James Napier Robertson’s film combines several potentially tired subgenres — the inspirational-teacher drama, the mental-illness drama and the gang thriller — but, helped immeasurably by Curtis’ performance, makes something new out of them.

When we first meet Genesis, he’s wild-eyed and covered in a blanket, causing havoc in a store as he sees an antique carved chess set and mutters incoherently about the “warriors’ game.” After being whisked away to an asylum, he’s released under the care and supervision of his reluctant brother Ariki (Wayne Hapi), a burly, tatted-up Maori biker-gang leader, who had once inspired Genesis’ love for chess but now spends much of his time in a run-down house with his beer-swilling, shit-talking buds. Also living there is Mana (James Rolleston), Ariki’s 14-year-old son. Mana is wary of Genesis at first, but he’s also constantly bullied by dad’s mates. That puts uncle and nephew in the same boat — the boy’s too soft, and Genesis is too weird.

Genesis finds his purpose, however, when he discovers a youth chess club being run out of a garage by his old pal Dave (played by director Robertson).
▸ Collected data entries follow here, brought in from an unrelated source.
Lemma syscall3_reads pad pad' v : length (stats v) = 20%nat -> (forall e, e ∈ stats v -> entry_ok e) ->
  0 <= num_procs v <= 20 -> length pad = 2%nat ->
  fst (syscall3_main 0 (all_io_bytes pad pad' v)) =
    Label "Número de procesos" (num_procs v) :: 
    (seq 0 (Z.to_nat (num_procs v)) ≫= fun i => default [] (entry_shown i <$> stats v !! i)).
Proof.
  intros Hl Hok Hn Hp.
  assert (Hb : forall e, e ∈ stats v -> length (io_bytes pad e) = 56%nat) by eauto using length_io_bytes.
  assert (length (stats v ≫= io_bytes pad) = 1120%nat) as Hlen by (by rewrite (length_bind _ 56), Hl).
  unfold syscall3_main. cbn [Z.eqb fst].
  assert (int_at User.all_io_stats "num_procs" (all_io_bytes pad pad' v) = num_procs v) as ->.
  { etrans; [|apply int_bytes; unfold is_s32; lia]. unfold int_at, all_io_bytes. do 2 f_equal.
    transitivity (take 4 (drop 1120 ((stats v ≫= io_bytes pad) ++ le_bytes 4 (num_procs v) ++ pad'))); [reflexivity|].
    rewrite drop_app_length' by done. by apply take_app_length'. }
  f_equal. apply bind_ext_in. intros i Hi%elem_of_seq.
  destruct (lookup_lt_is_Some_2 (stats v) i) as [e He]; [lia|]. rewrite He. simpl.
  rewrite <- (show_entry_bytes pad i e) by eauto using list_elem_of_lookup_2. f_equal.
  unfold stats_at. transitivity (take 56 (drop (i * 56) (take 1120 (all_io_bytes pad pad' v)))); [reflexivity|].
  unfold all_io_bytes. rewrite take_app_length' by done. rewrite <- (app_nil_r (stats v ≫= _)). by apply bind_block.
Qed.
Many of the kids here are a troubled bunch — some from broken families, some in trouble with the law — and they gather together just to let off steam and stay off the streets. But Genesis, unable to control his impulses, decides he wants to take them to the National Chess Championships in Auckland in just six weeks. (“You don’t even know if they can play!” Dave insists. “They don’t need some kind of big tournament. They don’t even know their parents.”) As Genesis sets about actually teaching them the finer points of chess, we sense that, for him, the game is both his salvation and his downfall — it feeds his obsessions and emotions but it also calls for sobriety, distance, strategy. Like some musicians, he has to live on that live wire of potential madness, but if he falls off, it’ll all be over.
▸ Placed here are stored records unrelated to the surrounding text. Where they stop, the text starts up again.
Lemma tick_spec_tree st :
  Good m cellsOf visitedOf (λ st, J st ∧ TreeInv m (visitedOf st) (P st)) st →
  match tick st with
  | Exit => cellsOf st = []
  | GoalPopped st' =>
      endCell m ∈ cellsOf st ∧ visitedOf st' = visitedOf st ∧ tick st' = Exit
      ∧ (Q st' ∧ TreeInv m (visitedOf st') (P st')
         ∧ key (endCell m) ∈ dom (visitedOf st'))
  | Expanded st' =>
      (J st' ∧ TreeInv m (visitedOf st') (P st'))
      ∧ Step m (cellsOf st) (dom (visitedOf st)) (cellsOf st') (dom (visitedOf st'))
  | Crashed _ => False
  end.
Proof.
  intros ([HJ HT] & Hinv & Hcl).
  assert (Good m cellsOf visitedOf J st) as Hg by done.
  pose proof (tick_spec st Hg) as Hs. pose proof (tree_kept st) as Hk.
  destruct (tick st) as [|st'|st'|e]; [done| | |done].
  - destruct Hs as (Hin & Hvis & Hexit & HQ).
    split; [done|]. split; [done|]. split; [done|]. split; [done|].
    split; [apply Hk; auto|].
    rewrite Hvis. apply (inv_frontier _ _ _ Hinv), Hin.
  - destruct Hs as [HJ' Hstep]. split; [|done]. split; [done|]. apply Hk; auto.
Qed.

Lemma found_returns fuel st0 :
  Good m cellsOf visitedOf (λ st, J st ∧ TreeInv m (visitedOf st) (P st)) st0 →
  (measure m (cellsOf st0) (dom (visitedOf st0)) < enoughFuel m)%nat →
  Reachable m (startCell m) (endCell m) → (enoughFuel m ≤ fuel)%nat →
  ∃ st l, ticks tick fuel st0 Exhausted = Some (Return (Found, st)) ∧ Q st
    ∧ Route m (visitedOf st) l (endCell m) ∧ NoDup (startCell m :: l)
    ∧ P st l (endCell m)
    ∧ finish visitedOf fuel m (ticks tick fuel st0 Exhausted)
      = Some (Return (pathOf m l)).
Proof.
  intros Hg Hm Hreach Hfuel.
  destruct (ticks_ends m tick cellsOf visitedOf
              (λ st, J st ∧ TreeInv m (visitedOf st) (P st))
              (λ st, Q st ∧ TreeInv m (visitedOf st) (P st)
                     ∧ key (endCell m) ∈ dom (visitedOf st))
              tick_spec_tree fuel st0 Exhausted Hg)
    as [[_ (st & Hticks & HQ & HT & Hend)]|[Hun _]]; [lia| |done].
  destruct (TreeInv_pathReconstruct m _ _ fuel HT Hend Hfuel) as (l & Hr & Hnd & HP & Hpath).
  exists st, l. rewrite Hticks. simpl. done.
Qed.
He also sees the game as a kind of mythic battle. “That board is like our land,” he tells his charges. “We have to protect our land.” He has each kid pick a piece from a chess set made up of traditional Maori figures and use it to help find his or her identity. Also joining the club, hesitantly at first, is Mana, who shows an affinity and talent for the game. His dilemma puts one of the film’s conflicts in stark relief — the choice between his father’s tribally inflected gang and an understanding of chess that makes it, at least symbolically, a part of Maori culture. (When, in the late scenes, the kids get to a chess tournament, the army of white faces they’re presented with hits like a thunderbolt: It feels like the first time we’ve seen any more than just one or two white people in the film.)
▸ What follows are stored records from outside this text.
(** ** The scenarios of the specification, evaluated *)

(** The end-to-end scenario: one host, one item, one row. *)
Example end_to_end_row :
  (parse_nessus_file same_text "scan.nessus" (inr tls_document)).2 = Py.Ok [tls_row]
  /\ map (fun k => row_get k tls_row)
       ["IP Address"; "Port"; "Protocol"; "Severity"; "Is Compliance Item";
        "Compliance Result"; "Compliance Check Name"; "Compliance Info"]
     = [Some "10.0.0.5"; Some "443"; Some "tcp"; Some "Medium"; Some "true";
        Some "FAILED"; Some "Ensure TLS enabled"; Some ""].
Proof. split; vm_compute; reflexivity. Qed.

(** Unprefixed compliance tags are read by the second tier, and the text of
    a field goes through the entity decoding once trimmed. *)
Example unprefixed_fields (charref_sub : string -> string) :
  cm_text charref_sub default_cm unprefixed_item "compliance-result" = "PASSED"
  /\ cm_text charref_sub default_cm unprefixed_item "compliance-info"
     = charref_sub "O&amp;M"
  /\ compliance unprefixed_item = true.
Proof. repeat split. Qed.

(** White space around a text goes, white space inside stays. *)
Example strip_sample :
  Py.strip (String (ascii_of_nat 10) "  Ensure TLS " +:+ String (ascii_of_nat 9) "")
  = "Ensure TLS".
Proof. reflexivity. Qed.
You can probably guess what happens. While all the film’s performances are excellent, Robertson has the good sense to stay focused on Genesis, and on Curtis. The actor does something genuinely mesmerizing with a part that easily could have degenerated into showy overacting. Genesis’ hold on reality is often in flux, and Curtis plays it all as part of the same sliding scale. On the occasions when his illness does take hold, it does so gradually, quietly, so that it sneaks up without our quite noticing it; there’s never a clean break. We’re always watching Genesis, anxious to make sure he gets through the next moment, and the next. It is at once a wonderfully empathetic and tense performance. The same could be said for the film.